Bild nicht mehr verfügbar.

Fliegt unser Wappenvogel, der "Aquila chrysaetos" in seinem ureigensten Revier rund um den Großglockner, dann kann er sich seiner Identität nie ganz sicher sein.

Foto: apa/Schlager

Als Steinadler hat man es nicht leicht: Fliegt unser Wappenvogel, der "Aquila chrysaetos" in seinem ureigensten Revier rund um den Großglockner, dann kann er sich seiner Identität nie ganz sicher sein.

Bei seinem Flug wechselt das stolze Tier quasi im Flug mehrmals den rechtlichen Status. Ist er in Salzburg als "jagdbares Federwild" deklariert, das aber einem "besonderen Schutz" unterliegt und damit nicht bejagt werden darf, ist er in Kärnten ebenfalls Federwild, allerdings einer "ganzjährigen Schonzeit" unterworfen.

Kompliziert wird es in Tirol, das den Adler schon seit 1205 im Wappen führt - also seit einer Zeit, als noch niemand an einen Bundesstaat Österreich dachte. In Tirol ist der Steinadler ebenfalls jagdbares Wild und einer "ganzjährigen Schonzeit" unterworfen, gleichzeitig aber auch als "geschützte Vogelart" nach Naturschutzgesetz zu sehen.

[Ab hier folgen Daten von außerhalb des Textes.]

Lemma change_wf :
  legal dict_op m0 H' → ca_dict (cplug c t') (replay dict_op m0 H') → wf γ'.
Proof.
  intros Hleg Hdict. pose proof Hch as [HT Hr Hheld Hnew Hin Hout Htop Hhead Hsets Hleaf Hleaf' Hlink Hstep Hs Hl Hri].
  split; simpl; [ | | |done | done | | | | |].
  - rewrite ch_graph. exact (replaced_rep _ _ _ _ Hr).
  - exact (replaced_wf _ _ _ _ Hr).
  - exact (replaced_nodup _ _ _ _ Hr).
  - intros x Hx. rewrite ch_own in Hx. destruct (decide (x ∈ P)) as [HP|HP]; [by destruct Hx |].
    destruct (wf_owned γ Hwf x Hx) as [n Hn]. destruct (relink_lookup c (cloc t') _ x n Hn) as (n' & ? & _). by exists n'.
  - intros x [Hx HP]%elem_of_difference. destruct (wf_new γ Hwf x Hx) as [? Hd]. rewrite ch_own decide_False //. split; [done |].
    rewrite HT in Hd. rewrite locs_plug elem_of_app in Hd. rewrite locs_plug elem_of_app. intros [Ht'|?]; [|tauto].
    destruct (Hin x Ht'); tauto.
  - intros x n' dir y Hn' Hx Hc. destruct (decide (x ∈ γ.(g_new))) as [Hxn|Hxn].
    + assert (x ∈ P) as HP by (destruct (decide (x ∈ P)); set_solver). destruct (Hnew x HP) as (_ & _ & Hxt & _).
      apply ch_hole_pub. eapply (trep_child (graph_of γ')); [|exact Hxt | by apply graph_lookup | done].
      rewrite ch_graph. exact (replaced_hole _ _ _ _ Hr).
    + destruct (relink_inv _ _ _ _ _ Hn') as (n & Hn & _).
      destruct (child dir (view n)) as [y0|] eqn:Hc0.
      * destruct (redirect_step _ _ _ _ Hr dir x (view n) y0 (graph_lookup _ _ _ Hn) Hc0) as (v & Hv & Hc').
        rewrite -ch_graph (graph_lookup γ' x n' Hn') in Hv. simplify_eq. destruct Hc' as [Hc'|[_ Hc']]; rewrite Hc in Hc'; simplify_eq.
        -- apply ch_pub. by eapply (wf_closed γ Hwf).
        -- apply ch_hole_pub. destruct t'; by left.
      * destruct (decide (above_hole c x)) as [(f & c' & -> & <-)|Hd]; last first.
        { rewrite relink_other in Hn'; [by simplify_eq |]. intros f c' -> Hf. apply Hd. by eexists _, _. }
        pose proof (rp_rep _ _ _ _ Hr) as [Hcr _]%trep_plug. apply graph_lookup in Hn. exfalso.
        destruct f; simpl in *; destruct Hcr as (Hv & _); rewrite Hv in Hn; simplify_eq; rewrite -Hn /= in Hc0; by destruct (dir _).
  - intros x n' Hn'. destruct (relink_inv _ _ _ _ _ Hn') as (n & Hn & Hlk). apply same_lock_members in Hlk as (Hf & Hm & Ho & Hv & Hb).
    destruct (wf_node γ Hwf x n Hn) as (Hflag & Hlocked & Hfree). rewrite Hf Hm Ho Hv Hb ch_own. split; [done |].
    destruct (decide (x ∈ P)) as [HP|HP].
    + split; [by intros _ [] |]. intros _. destruct (Hnew x HP) as (_ & _ & Hxt & n0 & Hn0 & ? & ? & ?). simplify_eq.
      split_and!; [done | done |]. rewrite bool_decide_true //. rewrite locs_plug elem_of_app. by left.
    + split; [intros Hx; apply Hlocked; set_solver |]. intros Hown. destruct (Hfree Hown) as (? & ? & ->). split_and!; [done | done |].
      apply bool_decide_ext. rewrite HT. destruct (ch_locs x HP) as [[? ?]|?]; [congruence | done].
  - intros l b' Hlv Hown Hb'. rewrite ch_own in Hown. destruct (relink_inv _ _ _ _ _ Hb') as (n & Hn & Hlk).
    assert (γ.(g_nodes) !! lf_b l = Some (CaBase b')) as Hb by (destruct n; simpl in Hlk; [by subst | done]).
    assert (l ∈ lvs γ.(g_tree) → lf_b l ∉ P → bn_set b' = Some (lf_s l) ∧ bn_parent b' = lf_par l ∧ S' !! lf_s l = Some (lf_m l, lf_b l)) as Hold.
    { intros HlT HP. rewrite decide_False // in Hown. destruct (wf_leaf γ Hwf l b' HlT Hown Hb) as (? & ? & ?).
      split_and!; [done | done |]. apply Hsets; [|done]. intros HX. apply Hheld in HX as [? ?]. congruence. }
    assert (lf_b l ∈ P → l ∈ lvs γ.(g_tree) → False) as HPold.
    { intros HP0 Hl0. destruct (Hnew _ HP0) as (_ & Hn0 & _). destruct (wf_new γ Hwf _ Hn0) as [_ Hd]. by apply lf_b_locs in Hl0. }
    rewrite leaves_plug !elem_of_app in Hlv. rewrite HT leaves_plug !elem_of_app in Hold, HPold.
    destruct Hlv as [Hlv|[Hlv|Hlv]]; [apply Hold; [tauto |] | | apply Hold; [tauto |]].
    + intros HP. apply HPold; [done | tauto].
    + destruct (Hleaf' l Hlv) as [[Ht HX]|[[HX HP]%elem_of_difference|[HP Hat]]].
      * apply Hold; [tauto |]. intros HP. by destruct (Hnew _ HP).
      * rewrite decide_False // in Hown. destruct (Hheld _ HX) as [? ?]. congruence.
      * by apply Hat.
    + intros HP. apply HPold; [done | tauto].
Qed.
End change.
End protocol.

Und über all dem steht das Europarecht mit seiner Vogelschutzrichtlinie. Michael Proschek-Hauptmann, Geschäftsführer des Umweltdachverbands, zitiert das Beispiel des Adlers gerne, wenn er auf die Besonderheiten des Naturschutzrechts in Österreich eingeht. Naturschutz und Jagdrecht gehören - neben Jugendschutz, Bauordnung und Wohnbauförderung - zu den Bereichen, in denen die Bundesländer weit reichende Gestaltungsspielräume haben. Um dann aber, wie beim Adler, auf verschiedenen Wegen zum selben Ergebnis zu kommen.

"Man sieht, die unterschiedlichen Regelungszugänge fordern nicht nur vom Steinadler einen Adlerblick im bürokratischen Nebel der Bundesländer, auch für die Koordination effektiver Schutzmaßnahmen von bestimmten Arten und Lebensräumen über die Grenzen der Bundesländer hinweg ist der Aufwand unnötig hoch", sagt Proschek-Hauptmann.

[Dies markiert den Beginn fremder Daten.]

(* ===== verification/CALock.v ===== *)
(** * CALock: the locks of base and route nodes in the hands of one thread

    Members of held nodes, the statistics lock of [base_node.h] and the lock of
    [route_node.h]: none of their assertions on [owner] and [valid] can fail,
    and a node that is locked is in the tree exactly when it is valid. *)
From S2P Require Import Prelude Memory SepLogic OrderedSet Prog Threads CANode CATree CASpec CAShape CAProtocol CASteps CARules.
#[local] Open Scope Z_scope.
#[local] Open Scope cpp_scope.

#[global] Hint Extern 0 (InSet _ _) => unfold InSet; set_solver : typeclass_instances.

Section lock.
Context {OS : IOrderedSet} {Laws : OrderedSetLaws OS} {BLaws : BaseSetLaws OS} {Excl : ExclusiveSet OS}.
Context {R : RecordManager} {RLaws : SharedManagerLaws R}.
Context (m0 : gmap Z Z) (this rm : loc) (lo hi nt : Z).
Context (i : nat) (H : list (set_op * Z)) (G : state → state → Prop).
Context (HG : ∀ γ γ', CAProtocol.wf m0 γ → γ'.(g_hist) = γ.(g_hist) → G γ γ').
Abbreviation wf := (CAProtocol.wf m0).
Abbreviation rep := (CARules.rep this rm lo hi nt).
Abbreviation Foot := (CARules.Foot m0).
Abbreviation own_step := (CARules.own_step m0 i).
Abbreviation triple := (Threads.triple wf rep (gstep m0) blocked G i).
Abbreviation know X P := (CARules.know i X H P).
Abbreviation tid := (Z.of_nat i).
Implicit Types (X Y : gset loc) (F P : state → Prop).

(** ** Steps on one node *)

Lemma holds_insert X x γ γ' :
  holds_ i X γ → γ'.(g_own) = <[x := i]> γ.(g_own) → holds_ i ({[x]} ∪ X) γ'.
Proof.
  intros HX Ho y. rewrite Ho elem_of_union elem_of_singleton -HX. destruct (decide (y = x)) as [->|].
  - rewrite lookup_insert_eq. tauto.
  - rewrite lookup_insert_ne //. tauto.
Qed.
Lemma holds_same X x γ γ' : holds_ i X γ → x ∈ X → γ'.(g_own) = partial_alter (λ _, Some i) x γ.(g_own) → holds_ i X γ'.
Proof.
  intros HX Hx Ho y. rewrite Ho -HX. destruct (decide (y = x)) as [->|].
  - rewrite lookup_partial_alter_eq. split; [intros _; by apply HX | done].
  - rewrite lookup_partial_alter_ne //.
Qed.

(** A write to members of a held node; the sets may change hands with it. *)
Lemma own_write γ X Z x n n' S' :
  wf γ → holds_ i X γ → x ∈ X → γ.(g_nodes) !! x = Some n →
  (x ∉ γ.(g_new) → view n' = view n ∧ n_m n' = n_m n) → is_base n' = is_base n → n_flag n' = n_flag n →
  (∀ s m b, b ∉ Z → γ.(g_sets) !! s = Some (m, b) → S' !! s = Some (m, b)) → Z ⊆ X →
  own_step X {[x]} Z γ (touch x n' (Some i) S' γ).
Proof.
  intros Hwf HX Hx Hn Hpub Hb Hf HS HZ. pose proof (proj2 (HX x) Hx) as Hown. split_and!.
  - eapply touch_wf; try done.
    + intros Hxn. by apply Hpub.
    + intros _ Hxn. destruct (Hpub Hxn) as [_ ->]. destruct (wf_node _ _ Hwf x n Hn) as (_ & Hm & _). apply Hm; [done | by rewrite Hown].
    + intros s m b Hne Hb0 Hs. apply HS; [|done]. intros HbZ%HZ%HX. congruence.
  - eapply touch_frame; [done | done | intros Hxn; by apply Hpub | by right | intros s m b [_ ?]; by apply HS].
  - by eapply holds_same.
  - done.
  - intros j y Hj. simpl. destruct (decide (y = x)) as [->|]; [rewrite lookup_partial_alter_eq; congruence | by rewrite lookup_partial_alter_ne].
Qed.

(** A free node is locked. *)
Lemma own_acquire γ X x n n' :
  wf γ → holds_ i X γ → pub γ x → γ.(g_own) !! x = None → γ.(g_nodes) !! x = Some n →
  view n' = view n → n_m n' = true → is_base n' = is_base n → n_flag n' = n_flag n →
  own_step ({[x]} ∪ X) ∅ ∅ γ (touch x n' (Some i) γ.(g_sets) γ).
Proof.
  intros Hwf HX [_ Hxn] Hown Hn Hv Hm Hb Hf. split_and!.
  - by eapply touch_wf.
  - eapply (frame_mono (held_but {[x]} γ) _ (held_but {[x]} γ)); [| |eapply touch_frame; try done; left; set_solver].
    + intros y [[j Hy] _]. split; [by exists j |]. intros ->%elem_of_singleton. congruence.
    + intros y [[j Hy] _]. split; [by exists j |]. intros ->%elem_of_singleton. congruence.
  - by apply (holds_insert X x γ).
  - done.
  - intros j y Hj. simpl. destruct (decide (y = x)) as [->|]; [rewrite lookup_partial_alter_eq; congruence | by rewrite lookup_partial_alter_ne].
Qed.

(** A held node is released. *)
Lemma own_release γ X x n n' :
  wf γ → holds_ i X γ → x ∈ X → pub γ x → γ.(g_nodes) !! x = Some n → view n' = view n → is_base n' = is_base n → n_flag n' = n_flag n →
  n_m n' = false → n_owner n' = -1 → n_valid n' = bool_decide (x ∈ locs γ.(g_tree)) →
  (∀ l b, l ∈ lvs γ.(g_tree) → lf_b l = x → n' = CaBase b →
     bn_set b = Some (lf_s l) ∧ bn_parent b = lf_par l ∧ γ.(g_sets) !! lf_s l = Some (lf_m l, x)) →
  own_step (X ∖ {[x]}) {[x]} {[x]} γ (touch x n' None γ.(g_sets) γ).
Proof.
  intros Hwf HX Hx [_ Hxn] Hn Hv Hb Hf Hm Ho Hva Hl. split_and!.
  - eapply touch_wf; try done. by intros l b ?? _; apply Hl.
  - eapply touch_frame; try done. left. set_solver.
  - intros y. simpl. rewrite elem_of_difference elem_of_singleton -HX. destruct (decide (y = x)) as [->|].
    + rewrite lookup_partial_alter_eq. naive_solver.
    + rewrite lookup_partial_alter_ne //. tauto.
  - done.
  - intros j y Hj. simpl. destruct (decide (y = x)) as [->|]; [by rewrite lookup_partial_alter_eq | by rewrite lookup_partial_alter_ne].
Qed.

Lemma rep_touch γ x n' o : store this rm lo hi nt (<[x := n']> γ.(g_nodes)) γ.(g_sets) (cloc γ.(g_tree)) ⊢ rep (touch x n' o γ.(g_sets) γ).
Proof. done. Qed.

(** ** Members of held nodes *)

Lemma node_at_base γ b n : node_at b (CaBase n) γ → γ.(g_nodes) !! b = Some (CaBase n).
Proof. intros ([n'|] & Hn & Hl); simpl in Hl; [by subst | done]. Qed.
Lemma node_at_route γ p n : node_at p (CaRoute n) γ → ∃ n', γ.(g_nodes) !! p = Some (CaRoute n') ∧ same_lock (CaRoute n) (CaRoute n').
Proof. intros ([|n'] & Hn & Hl); [done | by exists n']. Qed.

Föderalisten halten dem entgegen, dass die Probleme in den einzelnen Ländern eben doch verschieden wären - schließlich gibt es im Leithagebirge und am Neusiedler See eine andere Flora und Fauna als im Hochgebirge und am Ossiacher See.

Und für all das brauche man eben eine lokale Zuständigkeit, weil die Probleme eben lokal am besten zu lösen wären. Daher hat Hans Kelsen, der Autor der Bundesverfassung von 1920 auf eine Balance geachtet: Ausdrücklich hat er festgelegt, dass der Bundesstaat "aus den selbständigen Ländern ... gebildet wird."

Hinter der rechtlichen Absicht hat sich bald eine politische formiert: Die "selbständigen" Länder sehen sich als ein Gegengewicht zum Wiener Zentralismus - in der Ersten Republik stand die bevölkerungsreiche Hauptstadt mit ihren aus der Monarchie stammenden Ministerien ohnehin im Verdacht, die Länder auszusaugen; man sprach von einem "Wasserkopf Wien".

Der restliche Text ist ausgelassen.